However, if the recesses from the first scribing process and the recesses from the second scribing process are not or not completely covered, then adjacent cell groups will be 102 not completely separated.

It might then be thought that, to isolate adjacent cell groups, exactly one scribing trench in one electrode layer and two scribing trenches having a centerline aligned with the first scribing trench are provided in the other backside electrode layer. In this case, a strip of the photovoltaically active material would both overlap by the first Ritzgraben separate electrode sections. Since the photovoltaic material is comparatively high-impedance, it would initially be possible to assume a high-resistance separation of neighboring cell groups.

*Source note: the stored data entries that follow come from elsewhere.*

(** What the closest-grade loop computes on any list of bands, from any
    starting pair: either nothing beats the starting difference, or the
    result is the first band of least distance. *)
Lemma closest_fold luminance (l : list GradeRange) (g0 : Z) (d0 : R) :
  let res := fold_left (closerGrade luminance) l (g0, d0) in
  (res = (g0, d0) /\ forall r, In r l -> d0 <= distance luminance r)
  \/ (exists i r,
        nth_error l i = Some r
        /\ res = (grade r, distance luminance r)
        /\ distance luminance r < d0
        /\ (forall r', In r' l -> distance luminance r <= distance luminance r')
        /\ (forall j r', (j < i)%nat -> nth_error l j = Some r' ->
                         distance luminance r < distance luminance r')).
Proof.
  cbv zeta. induction l as [| x l IH] using rev_ind.
  - left. split; [reflexivity | intros r []].
  - rewrite fold_left_app. cbn [fold_left].
    destruct IH as [[E A] | (i & r & N & E & D & A & F)]; rewrite E;
      unfold closerGrade; fold (midpoint x); fold (distance luminance x);
      destruct (ltb (distance luminance x) _) eqn:C;
      [apply ltb_true in C | apply ltb_false in C
      | apply ltb_true in C | apply ltb_false in C].
    + right. exists (List.length l), x. repeat split.
      * rewrite nth_error_app2, Nat.sub_diag by lia. reflexivity.
      * exact C.
      * intros r' Hin. apply in_app_or in Hin. destruct Hin as [Hin | [<- | []]].
        -- specialize (A r' Hin). lra.
        -- lra.
      * intros j r' Hj Hn. rewrite nth_error_app1 in Hn by exact Hj.
        apply nth_error_In in Hn. specialize (A r' Hn). lra.
    + left. split; [reflexivity |].
      intros r' Hin. apply in_app_or in Hin. destruct Hin as [Hin | [<- | []]].
      * apply A, Hin.
      * exact C.
    + right. exists (List.length l), x. repeat split.
      * rewrite nth_error_app2, Nat.sub_diag by lia. reflexivity.
      * lra.
      * intros r' Hin. apply in_app_or in Hin. destruct Hin as [Hin | [<- | []]].
        -- specialize (A r' Hin). lra.
        -- lra.
      * intros j r' Hj Hn. rewrite nth_error_app1 in Hn by exact Hj.
        apply nth_error_In in Hn. specialize (A r' Hn). lra.
    + right. exists i, r.
      assert (Hi : (i < List.length l)%nat)
        by (apply nth_error_Some; rewrite N; discriminate).
      repeat split.
      * rewrite nth_error_app1 by exact Hi. exact N.
      * exact D.
      * intros r' Hin. apply in_app_or in Hin. destruct Hin as [Hin | [<- | []]].
        -- apply A, Hin.
        -- exact C.
      * intros j r' Hj Hn. rewrite nth_error_app1 in Hn by lia.
        apply (F j r' Hj Hn).
Qed.

(** ** Neighbouring grades *)

(** For a luminance strictly between 0 and 1 the scan stops at a band
    that has a lighter predecessor. *)
Lemma scanNeighbors_inside (luminance : R) :
  0 < luminance < 1 ->
  exists lo hi, scanNeighbors luminance None sortedRanges = (Grade lo, Grade hi).
Proof.
  intros H. rewrite sortedRanges_table.
  unfold LUMINANCE_RANGES. cbn [scanNeighbors rmin grade]. unfold gtb.
  repeat match goal with
    | |- context [ltb ?a luminance] =>
        let E := fresh "E" in
        destruct (ltb a luminance) eqn:E;
        [apply ltb_true in E; try (exfalso; lra);
         try (do 2 eexists; reflexivity)
        | apply ltb_false in E]
    end.
  exfalso; lra.
Qed.

(** C10: for a luminance strictly between 0 and 1, [findNeighboringGrades]
    finds both neighbours in its scan, so an inexact classification
    carries a lower and a higher grade, neither of them null. *)
Theorem neighbors_not_null (luminance : R) :
  0 < luminance < 1 ->
  (exists lo hi,
     scanNeighbors luminance None sortedRanges = (Grade lo, Grade hi)
     /\ findNeighboringGrades luminance = (Grade lo, Grade hi))
  /\ (gi_exact (determineGrade luminance) = false ->
      exists lo hi,
        gi_lowerGrade (determineGrade luminance) = Grade lo
        /\ gi_higherGrade (determineGrade luminance) = Grade hi).
Proof.
  intros H. destruct (scanNeighbors_inside luminance H) as (lo & hi & S).
  assert (N : findNeighboringGrades luminance = (Grade lo, Grade hi))
    by (unfold findNeighboringGrades; rewrite S; reflexivity).
  split.
  - exists lo, hi. split; assumption.
  - unfold determineGrade.
    destruct (find _ LUMINANCE_RANGES) as [r0 |]; [discriminate |].
    destruct (fold_left _ _ _) as [closest d]. rewrite N.
    cbn [gi_lowerGrade gi_higherGrade]. intros _.
    exists lo, hi. split; reflexivity.
Qed.

Lemma neighbors_not_null_witness :
  (exists lo hi,
     scanNeighbors 0.7 None sortedRanges = (Grade lo, Grade hi)
     /\ findNeighboringGrades 0.7 = (Grade lo, Grade hi))
  /\ (gi_exact (determineGrade 0.7) = false ->
      exists lo hi,
        gi_lowerGrade (determineGrade 0.7) = Grade lo
        /\ gi_higherGrade (determineGrade 0.7) = Grade hi).
Proof. apply neighbors_not_null. lra. Defined.

(** ** Contrast ratio *)

Lemma hexVal_isHexDigit c :
  isHexDigit c = match hexVal c with Some _ => true | None => false end.
Proof.
  destruct c as [[] [] [] [] [] [] [] []]; reflexivity.
Qed.

Lemma hexVal_range c v : hexVal c = Some v -> (0 <= v <= 15)%Z.
Proof.
  unfold hexVal.
  repeat match goal with
    | |- context [if ?b then _ else _] => destruct b eqn:?
    end; intros E; inversion E; subst; lia.
Qed.

Lemma parseBody_digits body :
  parseBody body <> None <-> sixHexDigits body = true.
Proof.
  unfold sixHexDigits.
  destruct body as [| c1 [| c2 [| c3 [| c4 [| c5 [| c6 [| c7 body]]]]]]];
    cbn [parseBody String.length Nat.eqb andb list_ascii_of_string forallb];
    try (split; [intros H; now contradiction H | discriminate]).
  unfold parseInt16. rewrite !hexVal_isHexDigit.
  destruct (hexVal c1), (hexVal c2), (hexVal c3), (hexVal c4), (hexVal c5),
    (hexVal c6); cbn [andb]; split; intros H; try discriminate;
    try (contradiction H; reflexivity); reflexivity.
Qed.

Lemma hexToRgb_parseBody_hash rest : hexToRgb (String "#" rest) = parseBody rest.
Proof. reflexivity. Qed.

However, it has been demonstrated by the inventors that, in the shading case, adjacent solar cells in adjacent cell groups may diverge in their voltage by process inhomogeneities greater than the breakdown voltage of the photovoltaic active material, which is about 7V for amorphous silicon , Contrary to expectations, it is therefore possible for a non-negligible current to flow between the solar cells of neighboring cell groups that are so separated from one another. If, in the case of shading, there is a breakthrough between neighboring groups of cells, the division into cell groups is ineffective as a preventive measure for hotspot suppression. In addition, the breakthrough itself can become a "hot spot", for example, the aluminum of the back side electrode with the photovoltaic active Material alloyed, so that it comes to a permanently low-resistance connection between adjacent cell groups. The effect of the cell grouping (or stripe structuring) is eliminated and it may despite stratigraphy with partial shading of the solar cell module for permanent damage to individual solar cells or, if at one of the hot spots due to a very strong local heating the glass is damaged, the failure of the entire module.

According to the 1D includes a thin-film solar cell module 100 according to the embodiments, at least one first cell group 102 and a layered structure 102b standing side by side on the same substrate 120 are arranged. In one embodiment, the layer structure is 102b an edge structure along the module edge of the solar cell module 100 with the layer structure of the solar cells, see also 1A , Reference number 109 , According to another embodiment, the layer structure is another functional unit embodied on the solar cell module in thin-film technology, for example a protective diode or an arrangement of a plurality of thin-film components. According to the in the 1D The embodiment shown is the layer structure 102b another cell group having the same or similar structure as the first cell group 102 ,

For example, the solar cell module comprises 100 four, six, eight, ten, twelve or more cell groups 102 , In one embodiment, the substrate is 120 Visible light and infrared light largely transparent and forms both a substrate for depositing layers in the course of the production of solar cells as well as a mechanically stable support for the thus formed solar cells for mounting and operation of the solar cell module 100 , According to one embodiment, the substrate is or contains 120 Glass and forms the front or light incident side of the solar cell module 100 , According to other embodiments, the substrate comprises a reflective layer and forms the back side or the side of the solar cell module facing away from the light 100 ,

Each cell group 102 . 102b includes one on the substrate 120 formed first electrode strip 192 , the first electrodes 122 each one of the cell groups 102 . 102b includes associated solar cells. The first electrodes 122 may consist of exactly one homogeneous layer or comprise several layers of different materials. According to one embodiment, the first electrodes exist 122 from materials that are typically largely transparent to visible light and infrared light as well as to the laser light used for structuring. For example, the first electrodes exist 122 tin oxide SnO ₂ , which may be doped with fluorine for example, SnO ₂ [Fl] or zinc oxide ZnO, which may be doped with aluminum and / or indium, ZnO [Al], ZnO [In], ZnO [Al, In] , The layer thickness of the first electrode layer 122 is for example 800 nm to 1 μm.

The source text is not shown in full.